** Extracted data **

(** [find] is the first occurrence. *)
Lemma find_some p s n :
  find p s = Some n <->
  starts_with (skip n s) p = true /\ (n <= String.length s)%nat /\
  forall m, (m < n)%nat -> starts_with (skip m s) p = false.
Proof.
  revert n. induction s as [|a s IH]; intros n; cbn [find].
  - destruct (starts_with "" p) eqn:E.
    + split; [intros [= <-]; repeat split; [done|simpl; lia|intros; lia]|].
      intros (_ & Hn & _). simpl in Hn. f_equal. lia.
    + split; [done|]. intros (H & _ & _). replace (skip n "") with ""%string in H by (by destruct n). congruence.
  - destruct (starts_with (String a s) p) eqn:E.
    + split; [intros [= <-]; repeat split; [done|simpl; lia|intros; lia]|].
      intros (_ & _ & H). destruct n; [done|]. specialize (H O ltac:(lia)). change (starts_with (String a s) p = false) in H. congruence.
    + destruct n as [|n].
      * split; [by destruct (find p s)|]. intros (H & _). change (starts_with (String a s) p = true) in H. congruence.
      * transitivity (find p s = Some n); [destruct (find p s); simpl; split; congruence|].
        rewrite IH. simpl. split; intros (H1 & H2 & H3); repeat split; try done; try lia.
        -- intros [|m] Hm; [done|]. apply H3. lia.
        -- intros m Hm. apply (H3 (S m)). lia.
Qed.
---
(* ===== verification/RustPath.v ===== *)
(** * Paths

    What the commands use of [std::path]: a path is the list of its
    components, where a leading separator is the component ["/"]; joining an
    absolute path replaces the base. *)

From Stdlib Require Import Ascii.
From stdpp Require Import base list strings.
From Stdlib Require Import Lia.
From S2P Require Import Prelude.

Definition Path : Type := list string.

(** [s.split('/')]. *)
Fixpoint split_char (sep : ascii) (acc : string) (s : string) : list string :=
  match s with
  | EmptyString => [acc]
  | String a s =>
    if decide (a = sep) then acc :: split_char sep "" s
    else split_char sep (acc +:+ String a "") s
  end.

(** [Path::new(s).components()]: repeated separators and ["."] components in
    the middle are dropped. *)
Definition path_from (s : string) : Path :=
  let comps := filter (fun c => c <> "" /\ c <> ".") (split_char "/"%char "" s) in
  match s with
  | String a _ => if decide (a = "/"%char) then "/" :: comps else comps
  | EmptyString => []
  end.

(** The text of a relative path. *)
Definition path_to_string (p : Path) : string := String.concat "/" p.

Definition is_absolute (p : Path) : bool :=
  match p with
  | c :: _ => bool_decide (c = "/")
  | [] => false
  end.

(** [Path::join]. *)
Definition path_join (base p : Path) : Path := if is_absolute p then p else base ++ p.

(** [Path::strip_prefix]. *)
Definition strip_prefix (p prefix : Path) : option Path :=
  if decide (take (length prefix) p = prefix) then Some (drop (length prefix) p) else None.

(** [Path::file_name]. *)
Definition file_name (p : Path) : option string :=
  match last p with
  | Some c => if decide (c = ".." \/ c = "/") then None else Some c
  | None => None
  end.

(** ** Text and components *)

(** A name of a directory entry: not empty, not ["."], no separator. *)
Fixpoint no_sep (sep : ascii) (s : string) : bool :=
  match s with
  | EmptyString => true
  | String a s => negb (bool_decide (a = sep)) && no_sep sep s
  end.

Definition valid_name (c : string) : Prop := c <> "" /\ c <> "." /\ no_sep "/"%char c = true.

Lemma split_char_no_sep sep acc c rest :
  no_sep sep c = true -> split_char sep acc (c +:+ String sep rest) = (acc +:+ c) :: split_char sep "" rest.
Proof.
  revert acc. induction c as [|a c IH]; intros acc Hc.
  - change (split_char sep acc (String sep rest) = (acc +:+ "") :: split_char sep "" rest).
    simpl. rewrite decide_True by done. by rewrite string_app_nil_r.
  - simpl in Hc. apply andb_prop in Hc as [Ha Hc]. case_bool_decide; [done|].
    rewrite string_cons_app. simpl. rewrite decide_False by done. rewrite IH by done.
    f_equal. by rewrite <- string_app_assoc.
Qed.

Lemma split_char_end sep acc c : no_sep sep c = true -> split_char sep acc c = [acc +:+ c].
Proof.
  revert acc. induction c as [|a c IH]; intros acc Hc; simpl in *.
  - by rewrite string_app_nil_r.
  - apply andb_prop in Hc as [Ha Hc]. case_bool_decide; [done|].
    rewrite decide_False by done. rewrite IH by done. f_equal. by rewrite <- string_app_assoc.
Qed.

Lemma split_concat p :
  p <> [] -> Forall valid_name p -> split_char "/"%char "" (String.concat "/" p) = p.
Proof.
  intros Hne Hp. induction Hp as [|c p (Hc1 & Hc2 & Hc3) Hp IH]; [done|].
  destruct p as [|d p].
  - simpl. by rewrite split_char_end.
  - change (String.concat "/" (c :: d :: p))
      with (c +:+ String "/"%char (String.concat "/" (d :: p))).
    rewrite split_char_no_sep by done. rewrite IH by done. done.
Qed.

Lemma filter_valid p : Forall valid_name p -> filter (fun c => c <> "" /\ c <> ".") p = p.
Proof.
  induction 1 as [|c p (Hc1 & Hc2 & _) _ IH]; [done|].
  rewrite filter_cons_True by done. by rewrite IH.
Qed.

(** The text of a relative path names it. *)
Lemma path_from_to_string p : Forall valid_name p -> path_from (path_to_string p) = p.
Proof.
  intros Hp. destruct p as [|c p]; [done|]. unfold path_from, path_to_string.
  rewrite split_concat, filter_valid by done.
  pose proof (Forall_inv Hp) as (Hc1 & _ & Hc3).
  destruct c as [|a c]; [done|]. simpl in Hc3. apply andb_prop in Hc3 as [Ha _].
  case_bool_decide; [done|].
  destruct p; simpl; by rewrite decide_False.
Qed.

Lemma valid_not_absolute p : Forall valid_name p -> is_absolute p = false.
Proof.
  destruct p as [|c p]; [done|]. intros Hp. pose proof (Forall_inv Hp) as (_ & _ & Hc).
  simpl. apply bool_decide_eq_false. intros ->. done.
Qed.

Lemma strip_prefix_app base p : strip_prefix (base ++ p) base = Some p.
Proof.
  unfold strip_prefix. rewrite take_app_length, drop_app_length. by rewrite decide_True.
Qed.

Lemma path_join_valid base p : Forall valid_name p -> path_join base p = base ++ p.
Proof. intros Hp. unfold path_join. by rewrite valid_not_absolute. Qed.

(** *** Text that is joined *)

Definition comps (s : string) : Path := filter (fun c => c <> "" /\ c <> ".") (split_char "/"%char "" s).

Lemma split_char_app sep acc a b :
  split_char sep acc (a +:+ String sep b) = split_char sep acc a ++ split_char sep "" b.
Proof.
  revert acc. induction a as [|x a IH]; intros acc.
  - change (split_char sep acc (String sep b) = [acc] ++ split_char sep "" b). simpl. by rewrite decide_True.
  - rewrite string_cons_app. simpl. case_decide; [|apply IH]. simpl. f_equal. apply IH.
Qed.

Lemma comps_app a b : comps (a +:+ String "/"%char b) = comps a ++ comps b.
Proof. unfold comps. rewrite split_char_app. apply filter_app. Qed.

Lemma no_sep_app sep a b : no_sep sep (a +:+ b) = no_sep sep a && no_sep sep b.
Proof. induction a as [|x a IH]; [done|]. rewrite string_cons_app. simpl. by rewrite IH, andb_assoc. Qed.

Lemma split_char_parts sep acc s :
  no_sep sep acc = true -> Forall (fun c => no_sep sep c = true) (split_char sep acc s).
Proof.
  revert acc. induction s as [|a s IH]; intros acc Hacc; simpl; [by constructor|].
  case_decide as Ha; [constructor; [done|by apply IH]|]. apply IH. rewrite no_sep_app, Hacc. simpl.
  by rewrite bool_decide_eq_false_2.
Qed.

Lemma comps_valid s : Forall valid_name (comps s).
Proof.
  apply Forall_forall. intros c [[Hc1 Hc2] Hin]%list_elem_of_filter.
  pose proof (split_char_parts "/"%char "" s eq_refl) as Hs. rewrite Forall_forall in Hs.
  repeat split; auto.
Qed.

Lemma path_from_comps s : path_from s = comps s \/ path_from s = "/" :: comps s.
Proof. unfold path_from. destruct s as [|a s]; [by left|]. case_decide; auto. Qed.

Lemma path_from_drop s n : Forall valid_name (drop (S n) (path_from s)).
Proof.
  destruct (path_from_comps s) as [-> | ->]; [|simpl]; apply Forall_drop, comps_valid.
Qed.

** Work to be completed **
Repeat, character for character, the lines of the material above from the line with "with (c +:+" through the line with "(** The text of a relative path names it. *)".

** Response **
      with (c +:+ String "/"%char (String.concat "/" (d :: p))).
    rewrite split_char_no_sep by done. rewrite IH by done. done.
Qed.

Lemma filter_valid p : Forall valid_name p -> filter (fun c => c <> "" /\ c <> ".") p = p.
Proof.
  induction 1 as [|c p (Hc1 & Hc2 & _) _ IH]; [done|].
  rewrite filter_cons_True by done. by rewrite IH.
Qed.

(** The text of a relative path names it. *)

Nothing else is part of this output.